Reynolds did not directly tie what he said his lawyer described as an “illegal seizure” to Oroville’s status as a constitutional republic city, and focused instead on his own personal trials and the fealty members of the separatist faction that has seized power—and built ties to other separatist groups—have shown him.
“When they’ve seized every—all of your accounts, including your, your wife,” said an emotional Reynolds, “with her paycheck, and all you have is the money in your front pocket and everybody thinks you’re on top of the world, I’m telling you, I’ve been on top of the world and I’ve fell down that mountain plenty of times, and I’ve had that mountain fall on top of me, and once again we’ll dig ourselves out. But I’m going to tell you what, out of all the people that I know, and all the phone calls that I got of people that knew—because levies were sent out from people that had me as a contractor from four or five years ago—um, the gossip, the running around behind the backs, I’m gonna tell you what. Me and my wife prayed together and I got two phone calls—two—of people that asked me if I was all right. Actually, I’m gonna say three. That was Scott Huber, Scott Thompson, and Kenny Malone,” he said, referring to the regime’s attorney, its deputy leader, and a local cleric. “None of the other thousands that were chanting names during elections or anything else, that knew or didn’t know or whatever—no, no calls saying, ‘Hey, are you okay? Do you need a gallon of milk?’”
Reynolds was able to compose himself enough to portray his struggles as those of the proud people of a restive land, as regime leaders looked on impassively.
“I’m nobody on top of the mountain.
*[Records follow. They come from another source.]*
Lemma doc_breadcrumb i m n :
  doc_sections !! i = Some m -> tree_nodes (from_markdown text name) !! node_id m = Some n ->
  exists bc, breadcrumb (from_markdown text name) (node_id m) = Ok bc
    /\ match parent n with
       | None => bc = title n
       | Some p => exists up, breadcrumb (from_markdown text name) p = Ok up /\ bc = up ++ CRUMB ++ title n
       end.
Proof using Hlen.
  intros Hm Hn. destruct doc_tree_inv as [stack Hi].
  assert (forall k x path, doc_sections !! k = Some x ->
            (forall fuel parts, (k < fuel)%nat -> crumbs fuel (tree_nodes (from_markdown text name))
               (tree_nodes (from_markdown text name) !! node_id x) parts = Ok (path ++ parts)) ->
            breadcrumb (from_markdown text name) (node_id x) = Ok (join CRUMB path)) as Hbc.
  { intros k x path Hx Hpath. unfold breadcrumb. apply lookup_lt_Some in Hx.
    rewrite Hpath by (rewrite doc_size; lia). cbn [obind]. by rewrite app_nil_r. }
  destruct (ti_node _ _ Hi i m Hm) as (n' & Hn' & _ & Hp). cbn [b_nodes] in Hn'. rewrite Hn in Hn'. injection Hn' as <-.
  rewrite Hp. destruct (enclosing (reverse (take i doc_sections)) (level m)) as [p|] eqn:Ep.
  - apply enclosing_done, list_elem_of_fmap in Ep as (m' & -> & Hm'). apply list_elem_of_lookup in Hm' as [j Hj].
    apply lookup_take_Some in Hj as [Hj Hji]. destruct (crumbs_path j m' Hj) as (path & Hne & Hpath).
    exists (join CRUMB (path ++ [title n])). split.
    + apply (Hbc i m); [done|]. intros [|fuel] parts Hf; [lia|]. rewrite Hn. cbn [crumbs]. rewrite Hp. cbn [mbind option_bind].
      rewrite Hpath by lia. by rewrite <- app_assoc.
    + exists (join CRUMB path). split; [by apply (Hbc j)|]. by apply join_snoc.
  - exists (title n). split; [|done]. apply (Hbc i m [title n]); [done|]. intros [|fuel] parts Hf; [lia|].
    rewrite Hn. cbn [crumbs]. rewrite Hp. by destruct fuel.
Qed.
(** The parents of the sections, read off the headings. *)
Lemma doc_parent i l : nearest_above (find_headers false 0 (split_at NL text)) i l (enclosing (reverse (take i doc_sections)) l).
Proof using Hlen.
  assert (forall k h, find_headers false 0 (split_at NL text) !! k = Some h ->
            exists m, doc_sections !! k = Some m /\ level m = h.1.2) as Hsec.
  { intros k h Hk. destruct (lookup_lt_is_Some_2 doc_sections k) as [m Hm].
    { apply lookup_lt_Some in Hk. unfold doc_sections. by rewrite length_sections. }
    destruct (sections_lookup _ _ _ _ _ Hm) as (_ & _ & _ & h' & Hh' & _ & El & _). exists m. split; [done|]. congruence. }
  pose proof (enclosing_spec doc_sections l i) as He. destruct (enclosing _ _) as [p|]; simpl.
  - destruct He as (j & m & Hj & Hm & Hl & -> & Hb).
    destruct (sections_lookup _ _ _ _ _ Hm) as (Hid & _ & _ & h & Hh & _ & El & _). exists j, h. split_and!; [done|done|lia|done|].
    intros k h' Hk Hh'. destruct (Hsec k h' Hh') as (m' & Hm' & <-). by apply (Hb k).
  - intros k h' Hk Hh'. destruct (Hsec k h' Hh') as (m' & Hm' & <-). by apply (He k).
Qed.

(** The node of the tree that belongs to a heading. *)
Lemma doc_node i m line l ttl :
  let t := from_markdown text name in
  let ls := split_at NL text in
  let hs := find_headers false 0 ls in
  doc_sections !! i = Some m -> hs !! i = Some (line, l, ttl) ->
  exists n, tree_nodes t !! id_of i = Some n
    /\ node_id n = id_of i /\ title n = ttl /\ level n = l /\ start_line n = line
    /\ end_line n = match hs !! S i with Some h => h.1.1 - 1 | None => len ls end
    /\ own_text n = str_trim (join [NL] (take (Z.to_nat (end_line n - line)) (drop (Z.to_nat line) ls)))
    /\ nearest_above hs i l (parent n)
    /\ children n = base.filter (fun c => parent_at (tree_nodes t) c = Some (id_of i)) (node_id <$> doc_sections)
    /\ exists bc, breadcrumb t (id_of i) = Ok bc
       /\ match parent n with
          | None => bc = ttl
          | Some p => exists up, breadcrumb t p = Ok up /\ bc = up ++ CRUMB ++ ttl
          end.
Proof using Hlen.
  intros t ls hs Hm Hh. destruct doc_tree_inv as [stack Hi]. destruct (doc_section i m Hm) as (Hid & _).
  destruct (ti_node _ _ Hi i m Hm) as (n & Hn & (S1 & S2 & S3 & S4 & S5 & S6 & _) & Hp). cbn [b_nodes] in Hn.
  destruct (sections_lookup _ _ _ _ _ Hm) as (_ & _ & _ & h & Hh' & E1 & E2 & E3 & E4 & E5).
  assert (h = (line, l, ttl)) as -> by (unfold hs, ls in Hh; congruence). simpl in E1, E2, E3.
  destruct (find_headers_spec _ _ _ _ _ Hh) as (B1 & _ & _). simpl in B1.
  exists n. rewrite <- Hid. split_and!; [done|done|congruence|congruence|congruence|by rewrite S5| | |exact (ti_children _ _ Hi _ _ Hn)|].
  - rewrite S6, E5, S5, E1. apply section_text_body; [lia|]. rewrite E4. unfold ls.
    destruct (find_headers false 0 (split_at NL text) !! S i) as [h'|] eqn:Eh'; [|lia].
    destruct (find_headers_spec _ _ _ _ _ Eh') as (B2 & _ & _). lia.
  - rewrite Hp, E2. apply doc_parent.
  - destruct (doc_breadcrumb i m n Hm Hn) as (bc & Hbc & Hup). exists bc. split; [done|]. replace ttl with (title n) by congruence. done.
Qed.
End Document.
I’m one of you that decided to put his life on hold to watch out for you. I’m gonna tell you something. President Trump,” he said, referring to the recently deposed U.S. leader who still commands fierce loyalty in the tribal strongholds and disputed territories of this vast nation, “said something that made a lot of sense to me before. He said, ‘They’re not after me. They’re after you. I’m just in their way.”
Shortly after, he read a letter in which his attorney asserted that Reynolds had been making his payments to the U.S. government, then brandished it and offered to provide a copy to anyone who wanted one.
“If you think that I’m infallible,” he said, “I am. I am. I’ve fallen short of the glory of God. But my God is mighty.” One minute later, he opened the meeting up to public communication.